Obamacare prescription: ‘Emergency health army’

Force subject to ‘involuntary calls to active duty’ during ‘public crises’


Posted: March 25, 2010
11:40 pm Eastern

By Chelsea Schilling
© 2010 WorldNetDaily

President Obama’s recently passed health-care reform legislation includes a surprise for many Americans – a beefing up of a U.S. Public Health Service reserve force and expectations that it respond on short notice to “routine public health and emergency response missions,” even involuntarily.

According to Section 5210 of HR 3590, titled “Establishing a Ready Reserve Corps,” the force must be ready for “involuntary calls to active duty during national emergencies and public health crises.”

The health-care legislation adds millions of dollars for recruitment and amends Section 203 of the Public Health Service Act (42 U.S.C. 204), passed July 1, 1944, during Franklin D. Roosevelt’s presidency. The U.S. Public Health Service Commissioned Corps is one of the seven uniformed services in the U.S. However, Obama’s changes more than double the wording of the Section 203 and dub individuals who are currently classified as officers in the Reserve Corps commissioned officers of the Regular Corps.
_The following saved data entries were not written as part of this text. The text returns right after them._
Lemma publish_loaned_triple p f wake :
  payload_bytes f = data -> payload_ok f ->
  triple (pub_known rem p) (publish_loaned fuel p handle f wake) (fun x => pub_known rem' x.1).
Proof.
  intros Hf Hfok. unfold publish_loaned. eapply triple_bind; [apply loan_triple|].
  intros [p1 [l|e]]; cbn [loan_known]; [|apply unsent_triple].
  apply triple_pure. intros Hl.
  assert (Hc : ln_capacity l = block_size config - BLOCK_DATA_OFFSET).
  { rewrite Hl. apply data_capacity_eq. }
  rewrite fill_eq by (try done; unfold config_u32, in_u32, BLOCK_DATA_OFFSET in *; lia).
  rewrite Hf, Hc. destruct (Z.ltb_spec (block_size config - BLOCK_DATA_OFFSET) (blen data)) as [Hbig|Hfit].
  - rewrite bind_ret. eapply triple_bind; [apply (loan_drop_triple fuel rem p1 (ln_block_idx l) l); [by rewrite Hl|done]|].
    intros []. apply unsent_triple.
  - pose proof (data_len_u32 Hfit). rewrite store_block_bind, bind_ret. cbv match.
    unfold loan_publish, loan_publish_silent, loan_commit. rewrite Hl.
    cbn [ln_set_len ln_len ln_region ln_block_idx ln_topic_idx ln_single_publisher].
    replace (blen data <=? u32_max) with true by lia.
    rewrite wrap32_small by (unfold u32_max in *; lia).
    destruct wake; by apply send_triple.
Qed.

Lemma publish_typed_triple T p :
  blen data = size_of T -> size_of T <= block_size config - BLOCK_DATA_OFFSET ->
  triple (pub_known rem p) (publish_typed fuel T p handle data) (fun x => pub_known rem' x.1).
Proof.
  intros Hsz Hfit. rewrite <- Hsz in Hfit. pose proof (data_len_u32 Hfit).
  apply pub_known_region. intros Hreg Hown. unfold publish_typed, loan_typed. rewrite Hreg, Hown.
  eapply (triple_bind _ _ _ _ _ _ _ (fun x σ => match x with
    | (p1, Ok l) => l = mkTypedLoan r (tl_block_idx l) (tp_topic_idx handle) single T /\
        pub_extra rem p1 (tl_block_idx l) σ
    | (p1, Err _) => pub_known rem p1 σ
    end)).
  - eapply triple_bind; [apply loan_preamble_triple|]. intros [p1 [[b ti]|e]]; cbn [preamble_known].
    + apply triple_pure. intros ->. apply triple_ret; [apply pub_extra_stable|]. by intros σ Hk _.
    + apply triple_ret; [apply pub_known_stable|done].
  - intros [p1 [l|e]]; [|apply unsent_triple]. apply triple_pure. intros ->.
    unfold typed_send, typed_commit. cbn [tl_region tl_block_idx tl_topic_idx tl_single_publisher tl_type].
    rewrite <- Hsz, wrap32_small, store_block_bind by (unfold u32_max in *; lia). by apply send_triple.
Qed.

End Publish.

(** The whole client. *)
Definition cmd_mine (c : pub_cmd) : Prop :=
  match cmd_message c with Some (handle, _) => pub_of (tp_topic_idx handle) = t | None => True end.

Lemma requested_cons c handle data cmds ti :
  cmd_message c = Some (handle, data) ->
  requested (c :: cmds) ti =
    if decide (tp_topic_idx handle = ti) then data :: requested cmds ti else requested cmds ti.
Proof. intros Hc. unfold requested. cbn [omap list_omap]. rewrite Hc. by case_decide. Qed.

Lemma requested_none c cmds ti : cmd_message c = None -> requested (c :: cmds) ti = requested cmds ti.
Proof. intros Hc. unfold requested. cbn [omap list_omap]. by rewrite Hc. Qed.

Lemma publisher_client_triple fuel cmds p :
  Forall (cmd_ok config) cmds -> Forall cmd_mine cmds ->
  triple (pub_known (requested cmds) p) (publisher_client fuel cmds p) (fun _ _ => True).
Proof.
  intros Hok. revert p. induction Hok as [|c cmds Hc Hcmds IH]; intros p Hmine; cbn [publisher_client].
  { apply triple_ret; [apply pub_known_stable|done]. }
  apply Forall_cons in Hmine as [Hm Hmine]. specialize (fun p => IH p Hmine).
  assert (Hreq : forall handle data, cmd_message c = Some (handle, data) ->
    requested (c :: cmds) (tp_topic_idx handle) = data :: requested cmds (tp_topic_idx handle) /\
    forall ti, ti <> tp_topic_idx handle -> requested (c :: cmds) ti = requested cmds ti).
  { intros handle data Hmsg. split; [|intros ti Hne]; rewrite (requested_cons c handle data) by done.
    - by rewrite decide_True.
    - by rewrite decide_False. }
  destruct c as [handle data|handle f wake|T handle value|handle|]; cbn [cmd_mine cmd_message cmd_ok] in *.
  - destruct (Hreq handle data) as [Hr1 Hr2]; [done|]. rewrite publish_is_loaned.
    eapply triple_bind; [by eapply publish_loaned_triple|]. intros [p' res]. apply IH.
  - destruct (Hreq handle (payload_bytes f)) as [Hr1 Hr2]; [done|]. destruct Hc as [Hc1 Hc2].
    eapply triple_bind; [by eapply publish_loaned_triple|]. intros [p' res]. apply IH.
  - destruct (Hreq handle value) as [Hr1 Hr2]; [done|]. destruct Hc as (Hc1 & Hc2 & Hc3).
    eapply triple_bind; [by eapply publish_typed_triple|]. intros [p' res]. apply IH.
  - eapply triple_bind; [apply loan_triple|]. intros [p' [l|e]]; cbn [loan_known].
    + apply triple_pure. intros Hl. eapply triple_bind.
      { apply (loan_drop_triple fuel _ p' (ln_block_idx l) l); [by rewrite Hl|done]. }
      intros []. apply IH.
    + apply IH.
  - eapply (triple_bind _ _ _ _ _ _ _ (fun x => pub_known (requested cmds) x.1)); [|intros [p' res]; apply IH].
    unfold heartbeat. eapply triple_bind; [apply update_heartbeat_triple, pub_known_stable|].
    intros [u|e]; [|apply triple_ret; [apply pub_known_stable|done]].
    cbn [bind instant_now]. apply triple_instant; [apply pub_known_stable|]. intros now.
    apply triple_ret; [apply pub_known_stable|]. intros σ Hk _. by eapply pub_known_ext; [..|exact Hk].
Qed.

End PublisherProof.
The following is the previous wording of the act as of 2004, before Democrats passed the health-care legislation:


Wording of Section 203 of Public Health Service Act before Obamacare amendment

The U.S. Public Health Service website describes its commissioned corps as “an elite team of more than 6,000 full-time, well-trained, highly qualified public health professionals dedicated to delivering the nation’s public health promotion and disease prevention programs and advancing public health science.”

According to its mission page, officers of the commissioned corps may:

  • Provide essential public health and health care services to underserved and disadvantaged populations
  • Prevent and control injury and the spread of disease
  • Ensure that the nation’s food supply, drinking water, drugs, medical devices and environment are safe
  • Conduct and support cutting-edge research for the prevention, treatment and elimination of disease, health disparities and injury
  • Work with other nations and international agencies to address global health challenges
  • Provide urgently needed public health and clinical expertise in response to large-scale local, regional and national public health emergencies and disasters

Members are trained to respond to public health situations and national emergency events, such as natural disasters, disease outbreaks and terrorist attacks.
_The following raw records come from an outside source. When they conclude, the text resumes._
Lemma topic_table_refines_witness :
  (exists m', run (register_inner demo_publisher [116] 0) demo_world =
      (Done (Ok (mkTopic 0 42)), set_mem demo_world m') /\
    table_repr config_small m' demo_table /\ topic_ok config_small 0) /\
  run (subscribe (pb_region demo_publisher) [116]) (mkWorld demo_mem None 0 []) =
    (Done (Ok (new_stream (pb_region demo_publisher) demo_mem 0)),
     mkWorld (upd demo_mem (TESubscriberCount 0) 1) None 0 []).
Proof.
  split.
  - exact (proj1 (topic_table_refines demo_publisher (pb_region demo_publisher) [116] 0 (fun _ => Free)
      demo_world eq_refl (fun _ _ => eq_refl))).
  - rewrite (proj2 (topic_table_refines demo_publisher (pb_region demo_publisher) [116] 0 demo_table
      (mkWorld demo_mem None 0 []) eq_refl demo_repr)). reflexivity.
Defined.
(* ===== verification/Registration.v ===== *)
(** * Registration: the topic table under every interleaving
    (src/src/platform/shm.rs)

    Any number of publishers register topics and any number of subscribers look them
    up, interleaved access by access. The ghost state is the abstract table of
    [Topics] and, for every entry claimed since the start, the thread that claimed
    it. The table keeps what it has, holds only whole URIs that were asked for, and
    answers agree with it. A URI occupies two entries only if two threads were asked
    to register it and their calls overlapped: a call that starts when the URI is in
    the table never adds it again. For that the ghost state also remembers the table
    of one moment of the past and the threads that were between two calls then. *)

From S2P Require Import Prelude Errors Layout Atomics Rely ShmBytes Pool Ring Wait Subscription Loan.
From S2P Require Import Publisher Topics.
Import TopicSpec.

(** ** Clients *)

Inductive topic_client : Type :=
| Registrar (p : Publisher) (reqs : list (bytes * Z))
| Finder (r : Region) (uris : list bytes).

Inductive topic_out : Type :=
| Registered (answers : list (bytes * Z * result Topic Error))
| Found (answers : list (bytes * result Stream Error)).

Fixpoint register_all (p : Publisher) (reqs : list (bytes * Z))
    (acc : list (bytes * Z * result Topic Error)) : prog cell topic_out :=
  match reqs with
  | [] => Ret (Registered acc)
  | (uri, type_size) :: reqs' =>
      let* r := register_inner p uri type_size in
      register_all p reqs' (acc ++ [(uri, type_size, r)])
  end.

Fixpoint subscribe_all (r : Region) (uris : list bytes) (acc : list (bytes * result Stream Error))
    : prog cell topic_out :=
  match uris with
  | [] => Ret (Found acc)
  | uri :: uris' =>
      let* s := subscribe r uri in
      subscribe_all r uris' (acc ++ [(uri, s)])
  end.

Definition topic_prog (c : topic_client) : prog cell topic_out :=
  match c with
  | Registrar p reqs => register_all p reqs []
  | Finder r uris => subscribe_all r uris []
  end.

Definition client_config (c : topic_client) : Config :=
  match c with Registrar p _ => rg_config (pb_region p) | Finder r _ => rg_config r end.

(** Thread [n] is asked to register [uri]. *)
Definition requests (clients : list topic_client) (n : nat) (uri : bytes) (type_size : Z) : Prop :=
  exists p reqs, clients !! n = Some (Registrar p reqs) /\ (uri, type_size) ∈ reqs.

(** Thread [n] has returned from some of its registrations, with the answers [acc], and
    has not started the next one. *)
Definition between_calls (clients : list topic_client) (ps : list (prog cell topic_out)) (n : nat) : Prop :=
  exists p acc rest, clients !! n = Some (Registrar p (acc.*1 ++ rest)) /\
    ps !! n = Some (register_all p rest acc).

(** Entry [t] is active and holds [uri]. *)
Definition listed (m : cellmem cell) (t : Z) (uri : bytes) : Prop :=
  exists type_size, entry_repr m t (Active uri type_size).

Definition any_window (_ : cell) : option Z := None.

(** ** Answers *)

Section Answers.
Context (config : Config) (tbl0 tbl : table).

(** What registering answers, given the table at the start and the table now. *)
Definition registered (id : Z) (uri : bytes) (r : result Topic Error) : Prop :=
  if TE_URI_MAX <? blen uri then r = Err (UriTooLong (blen uri) TE_URI_MAX)
  else match find (max_topics config) tbl0 uri with
       | Some t => r = Ok (mkTopic t id)
       | None =>
           match r with
           | Ok tp => tp_publisher_id tp = id /\ topic_ok config (tp_topic_idx tp) /\
               exists ts, tbl (tp_topic_idx tp) = Active uri ts
           | Err e => e = MaxTopicsReached /\ forall t, topic_ok config t -> tbl t <> Free
           end
       end.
As stated in the health-care legislation, “The purpose of the Ready Reserve Corps is to fulfill the need to have additional Commissioned Corps personnel available on short notice (similar to the uniformed service’s reserve program) to assist regular Commissioned Corps personnel to meet both routine public health and emergency response missions.”
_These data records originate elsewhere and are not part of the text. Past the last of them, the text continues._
(* ===== verification/Robust.v ===== *)
(** * Robust: memory safety against a hostile region

    Every process maps the region read-write, so another process may put any value
    into any shared word at any time. The API operations are shown to access only
    cells of the mapped file, to write only values of the cell's width, and to hand
    out only blocks and lengths inside the pool, whatever the loads return. The
    same judgement exhibits the operations whose checks are not enough. *)

From S2P Require Import Prelude Errors Layout Atomics Rely ShmBytes Pool Ring Wait Subscription.
From S2P Require Import Loan Publisher SubscriberProof PublisherProof Startup.

Section Robust.
Context (r : Region).
Local Abbreviation cfg := (rg_config r).
Hypothesis (Hcfg : config_u32 cfg).
Hypothesis (Hbs : BLOCK_DATA_OFFSET + 1 <= block_size cfg).
Hypothesis (Hpow : is_power_of_two (ring_depth cfg) = true).

Local Abbreviation valid := (cell_valid cfg).
Local Abbreviation fits := (cell_fits cfg).

Local Abbreviation robust := (robust valid fits).

(** ** Cells *)

Lemma topic_cell_valid t : topic_ok cfg t ->
  valid (TEActive t) /\ valid (TEWriteSeq t) /\ valid (TEWaiters t) /\ valid (TEUriLen t) /\
  valid (TEUriHash t) /\ valid (TETypeSize t) /\ valid (TEPinnedBlock t) /\
  valid (TEPinnedReaders t) /\ valid (TEPinnedSeq t) /\ valid (TESubscriberCount t).
Proof. unfold topic_ok, cell_valid. cbn. intros. zb_rewrite. done. Qed.

Lemma slot_cell_valid t q : topic_ok cfg t -> 0 <= q ->
  let s := ring_slot cfg q in
  valid (RESeq t s) /\ valid (REBlockIdx t s) /\ valid (REDataLen t s).
Proof.
  intros Ht Hq. cbv zeta. pose proof (ring_slot_range cfg q Hcfg Hpow Hq) as Hs.
  unfold topic_ok, cell_valid in *. cbn. zb_rewrite. done.
Qed.

Lemma capacity_value : data_capacity r = block_size cfg - BLOCK_DATA_OFFSET.
Proof.
  unfold data_capacity. apply wrap64_small.
  unfold config_u32, in_u32, in_u64, BLOCK_DATA_OFFSET in *. lia.
Qed.

Lemma data_cell_valid b i : block_ok cfg b -> 0 <= i < data_capacity r -> valid (BKData b i).
Proof.
  rewrite capacity_value. unfold block_ok, cell_valid. cbn. intros. zb_rewrite. done.
Qed.

Lemma fits32 c v : cell_size c = 4 -> fits c v -> in_u32 v.
Proof. intros Hs [Hv _]. by rewrite Hs in Hv. Qed.
(** A receive through the stream, and what is done with the sample. *)
Lemma fs_receive {A X} a (p : Stream -> prog cell (Stream * X)) (f : side -> mapping -> Stream -> X -> ffi A) Q :
  ρ !! i = Some (VPtr (Some a)) ->
  (forall s m st st1 x, fspec (at_obj Γ ρ KStream a (s, m, st1)) (f s m st x) Q) ->
  fspec typed (do* (s, m, st) := deref KStream (Some a) in
               do* (st1, o) := access m s (p st) in
               do* _ := update KStream (Some a) (s, m, st1) in f s m st o) Q.
Proof.
  intros Ha Hf. eapply fs_bind; [by eapply fs_deref|]. intros [[s m] st].
  eapply fs_bind; [by eapply (fs_obj_access _ _ _ _ _ _ Hi Ha)|]. intros [st1 o].
  eapply fs_bind; [eapply (fs_update _ _ _ _ _ _ Hi Ha (s, m, st) (s, m, st1)); by split|]. intros []. apply Hf.
Qed.

Lemma fs_guard s m st1 r x a :
  ρ !! i = Some (VPtr (Some a)) ->
  fspec (at_obj Γ ρ KStream a (s, m, st1)) (guard_to_sample s m r x)
    (fun q => heap_typed (Γ ++ [Some (THandle KSample (Some i))]) (ρ ++ [VPtr q])).
Proof. intros Ha. apply (fs_child _ _ _ _ _ _ Hi Ha); [right; auto|done|done]. Qed.

Lemma fs_no_sample s m st1 a :
  ρ !! i = Some (VPtr (Some a)) ->
  fspec (at_obj Γ ρ KStream a (s, m, st1)) (fret None)
    (fun q => heap_typed (Γ ++ [Some (THandle KSample (Some i))]) (ρ ++ [VPtr q])).
Proof. intros Ha. apply (fs_child_null _ _ _ _ _ _ Hi); [right; auto|done]. Qed.

End Stream.

Section ChannelCalls.
Hypothesis (Hi : Γ !! i = Some (Some (THandle KChannel parent))).

(** The same through a channel. *)
Lemma fs_channel_receive {A X} a (p : Channel -> prog chan_cell (Channel * X))
    (f : mapping -> Channel -> X -> ffi A) Q :
  ρ !! i = Some (VPtr (Some a)) ->
  (forall m c c1 x, fspec (at_obj Γ ρ KChannel a (m, c1)) (f m c x) Q) ->
  fspec typed (do* (m, c) := deref KChannel (Some a) in
               do* (c1, o) := lift (p c) in
               do* _ := update KChannel (Some a) (m, c1) in f m c o) Q.
Proof.
  intros Ha Hf. eapply fs_bind; [by eapply fs_deref|]. intros [m c].
  eapply fs_lift; [apply returns_any|]. intros [c1 o] _.
  eapply fs_bind; [eapply (fs_update _ _ _ _ _ _ Hi Ha (m, c) (m, c1)); by split|]. intros []. apply Hf.
Qed.

Lemma fs_channel_sample a m c1 (s : side) (x : Sample) :
  ρ !! i = Some (VPtr (Some a)) ->
  fspec (at_obj Γ ρ KChannel a (m, c1)) (into_raw KSample (s, m, x))
    (fun q => heap_typed (Γ ++ [Some (THandle KSample (Some i))]) (ρ ++ [VPtr q])).
Proof. intros Ha. apply (fs_child _ _ _ _ _ _ Hi Ha); [right; auto|done|done]. Qed.

Lemma fs_channel_none a m c1 :
  fspec (at_obj Γ ρ KChannel a (m, c1)) (fret None)
    (fun q => heap_typed (Γ ++ [Some (THandle KSample (Some i))]) (ρ ++ [VPtr q])).
Proof. apply (fs_child_null _ _ _ _ _ _ Hi); [right; auto|done]. Qed.

End ChannelCalls.

(** Subscribing, and receiving into the caller's storage. *)
Lemma fs_subscribe uri :
  Γ !! i = Some (Some (THandle KSubscriber parent)) ->
  fspec typed (do* p := var ρ i in keep ρ (crossbar_subscriber_subscribe p uri))
    (fun ρ' => heap_typed (Γ ++ [Some (THandle KStream (Some i))]) ρ').
Proof.
  intros Hi. assert (Hmf : made_from KStream KSubscriber) by (left; done).
  eapply fs_making; [exact Hi|done|done|by destruct uri|]. intros a Ha. unfold crossbar_subscriber_subscribe.
  destruct uri as [cs|]; [|apply fs_null; [done|]; intros j [= <-]; eauto]. cbn [is_null].
  eapply fs_bind; [by eapply fs_deref|]. intros [[sd m] r]. destruct (to_str cs); [|by eapply fs_child_null].
  eapply fs_bind; [by eapply fs_obj_access|]. intros [st|e]; [by eapply fs_child|by eapply fs_child_null].
Qed.

Lemma fs_try_recv_into out :
  Γ !! i = Some (Some (THandle KStream parent)) -> Γ !! out = Some (Some TStorage) ->
  fspec typed (do* p := var ρ i in do* q := var ρ out in ignore ρ (crossbar_try_recv_into fuel p q))
    (fun ρ' => heap_typed Γ ρ').
Proof.
  intros Hi Ho. eapply fs_arg; [exact Hi|done|]. intros q Hq. eapply fs_arg; [exact Ho|done|]. intros q' Hq'.
  apply fs_ignore. unfold crossbar_try_recv_into. destruct q, q'; cbn [is_null orb]; try (by apply fs_ret).
  eapply fs_receive; [exact Hi|done|]. intros sd m st st1 [g|]; [|apply fs_ret; by intros h []].
  eapply fs_bind; [eapply fs_pre; [|by eapply fs_write_out]; by intros h []|]. intros []. by apply fs_ret.
Qed.

Lemma fs_channel_send data len :
  Γ !! i = Some (Some (THandle KChannel parent)) -> readable data len = true ->
  fspec typed (do* p := var ρ i in ignore ρ (crossbar_channel_send fuel p data len)) (fun ρ' => heap_typed Γ ρ').
Proof.
  intros Hi Hrd. eapply fs_handle; [exact Hi| |]; unfold crossbar_channel_send; cbn [is_null];
    [|intros _; by apply fs_ignore, fs_ret].
  intros a Ha. apply fs_ignore. eapply fs_bind; [by eapply fs_deref|]. intros [m c].
  assert (Hsend : forall payload, fspec (at_obj Γ ρ KChannel a (m, c))
    (do* (c1, r) := lift (ch_send fuel c payload) in
     do* _ := update KChannel (Some a) (m, c1) in
     fret (match r with Ok _ => 0 | Err _ => -1 end)) (fun _ => typed)).
  { intros payload. eapply fs_lift; [apply returns_any|]. intros [c1 r] _.
    eapply fs_bind; [eapply fs_update; [eassumption|eassumption|by split]|]. intros []. apply fs_ret. by intros h []. }
  destruct (len =? 0); [apply Hsend|]. destruct data as [bs|]; [|apply fs_ret; by intros h []].
  eapply fs_bind; [by apply fs_from_raw_parts|]. intros payload. apply Hsend.
Qed.

Lemma fs_sample_data :
  Γ !! i = Some (Some (THandle KSample parent)) ->
  fspec typed (do* p := var ρ i in ignore ρ (crossbar_sample_data p)) (fun ρ' => heap_typed Γ ρ').
Proof.
  intros Hi. eapply fs_handle; [exact Hi| |]; unfold crossbar_sample_data; cbn [is_null];
    [|intros _; by apply fs_ignore, fs_ret].
  intros a Ha. apply fs_ignore. eapply fs_bind; [by eapply fs_deref|]. intros [[sd m] g].
  destruct (block_ptr_checked _ _); [|apply fs_ret; by intros h []].
  eapply fs_bind; [by eapply fs_obj_access|]. intros []. apply fs_ret. by intros h [].
Qed.

(** The functions that free, and those that make an owner. *)
Definition free_fn (k : kind) : ptr -> ffi unit :=
  match k with
  | KPublisher => crossbar_publisher_free fuel
  | KSubscriber => crossbar_subscriber_free
  | KStream => crossbar_subscription_free
  | KSample => crossbar_sample_free fuel
  | KChannel => crossbar_channel_free fuel
  end.

Lemma fs_free_fn k :
  Γ !! i = Some (Some (THandle k parent)) -> childless Γ i = true ->
  fspec typed (do* p := var ρ i in ignore ρ (free_fn k p)) (fun ρ' => heap_typed (<[i := None]> Γ) ρ').
Proof.
  intros Hi Hcl. eapply fs_freeing; [exact Hi|done|by destruct k|]. intros a Ha.
  destruct k; cbn [free_fn]; unfold crossbar_publisher_free, crossbar_subscriber_free, crossbar_subscription_free,
    crossbar_sample_free, crossbar_channel_free; cbn [is_null]; (eapply fs_bind; [by eapply fs_from_raw_box|]).
  - intros [s p]. apply fs_done. by intros _ h [].
  - intros [[s m] r]. by apply fs_freed_unmap.
  - intros [[s m] st]. by apply fs_freed_access.
  - intros [[s m] x]. by apply fs_freed_access.
  - intros [m c]. eapply fs_lift; [apply returns_any|]. intros [] _. by apply fs_freed_unmap.
Qed.

Lemma fs_no_owner k :
  is_owner k = true ->
  fspec typed (fret None) (fun q => heap_typed (Γ ++ [Some (THandle k None)]) (ρ ++ [VPtr q])).
Proof. intros Hk. by apply fs_null. Qed.

Lemma fs_publisher_create s handle base pid id name config :
  id <> 0 ->
  fspec typed (crossbar_publisher_create s handle base pid id name config)
    (fun q => heap_typed (Γ ++ [Some (THandle KPublisher None)]) (ρ ++ [VPtr q])).
Proof.
  intros Hid. unfold crossbar_publisher_create. destruct name as [cs|]; [|by apply fs_no_owner].
  destruct (to_str cs); [|by apply fs_no_owner].
  eapply fs_at; [apply ends_create|]. intros [p|e] Hp; [|by apply fs_no_owner].
  eapply fs_pre; [|apply (fs_new Γ ρ KPublisher None)]. intros h Hh. split; [done|].
  split; [done|]. split; [cbn; by rewrite (Hp p eq_refl)|]. by intros m [=].
Qed.

Lemma fs_connect s attach name :
  fspec typed (crossbar_subscriber_connect s attach name)
    (fun q => heap_typed (Γ ++ [Some (THandle KSubscriber None)]) (ρ ++ [VPtr q])).
Proof.
  unfold crossbar_subscriber_connect. destruct name as [cs|]; [|by apply fs_no_owner].
  destruct (to_str cs); [|by apply fs_no_owner].
  eapply fs_at; [apply returns_any|]. intros [r|e] _; [by apply fs_owner|by apply fs_no_owner].
Qed.

Lemma fs_channel_open s attach handle base pid id name config timeout_ms :
  fspec typed (crossbar_channel_open attach fuel s handle base pid id name config timeout_ms)
    (fun q => heap_typed (Γ ++ [Some (THandle KChannel None)]) (ρ ++ [VPtr q])).
Proof.
  unfold crossbar_channel_open. destruct name as [cs|]; [|by apply fs_no_owner].
  destruct (to_str cs); [|by apply fs_no_owner].
  eapply fs_lift; [apply returns_any|]. intros [c|e] _; [by apply fs_owner|by apply fs_no_owner].
Qed.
The Democrats’ legislation recently added the following text to Section 203 of the Public Health Service Act:

‘(b) Assimilating Reserve Corp Officers Into the Regular Corps- Effective on the date of enactment of the Patient Protection and Affordable Care Act, all individuals classified as officers in the Reserve Corps under this section (as such section existed on the day before the date of enactment of such Act) and serving on active duty shall be deemed to be commissioned officers of the Regular Corps.'(c) Purpose and Use of Ready Research-

‘(2) USES- The Ready Reserve Corps shall–

‘(A) participate in routine training to meet the general and specific needs of the Commissioned Corps;'(B) be available and ready for involuntary calls to active duty during national emergencies and public health crises, similar to the uniformed service reserve personnel;

‘(C) be available for backfilling critical positions left vacant during deployment of active duty Commissioned Corps members, as well as for deployment to respond to public health emergencies, both foreign and domestic; and

‘(D) be available for service assignment in isolated, hardship, and medically underserved communities (as defined in section 799B) to improve access to health services.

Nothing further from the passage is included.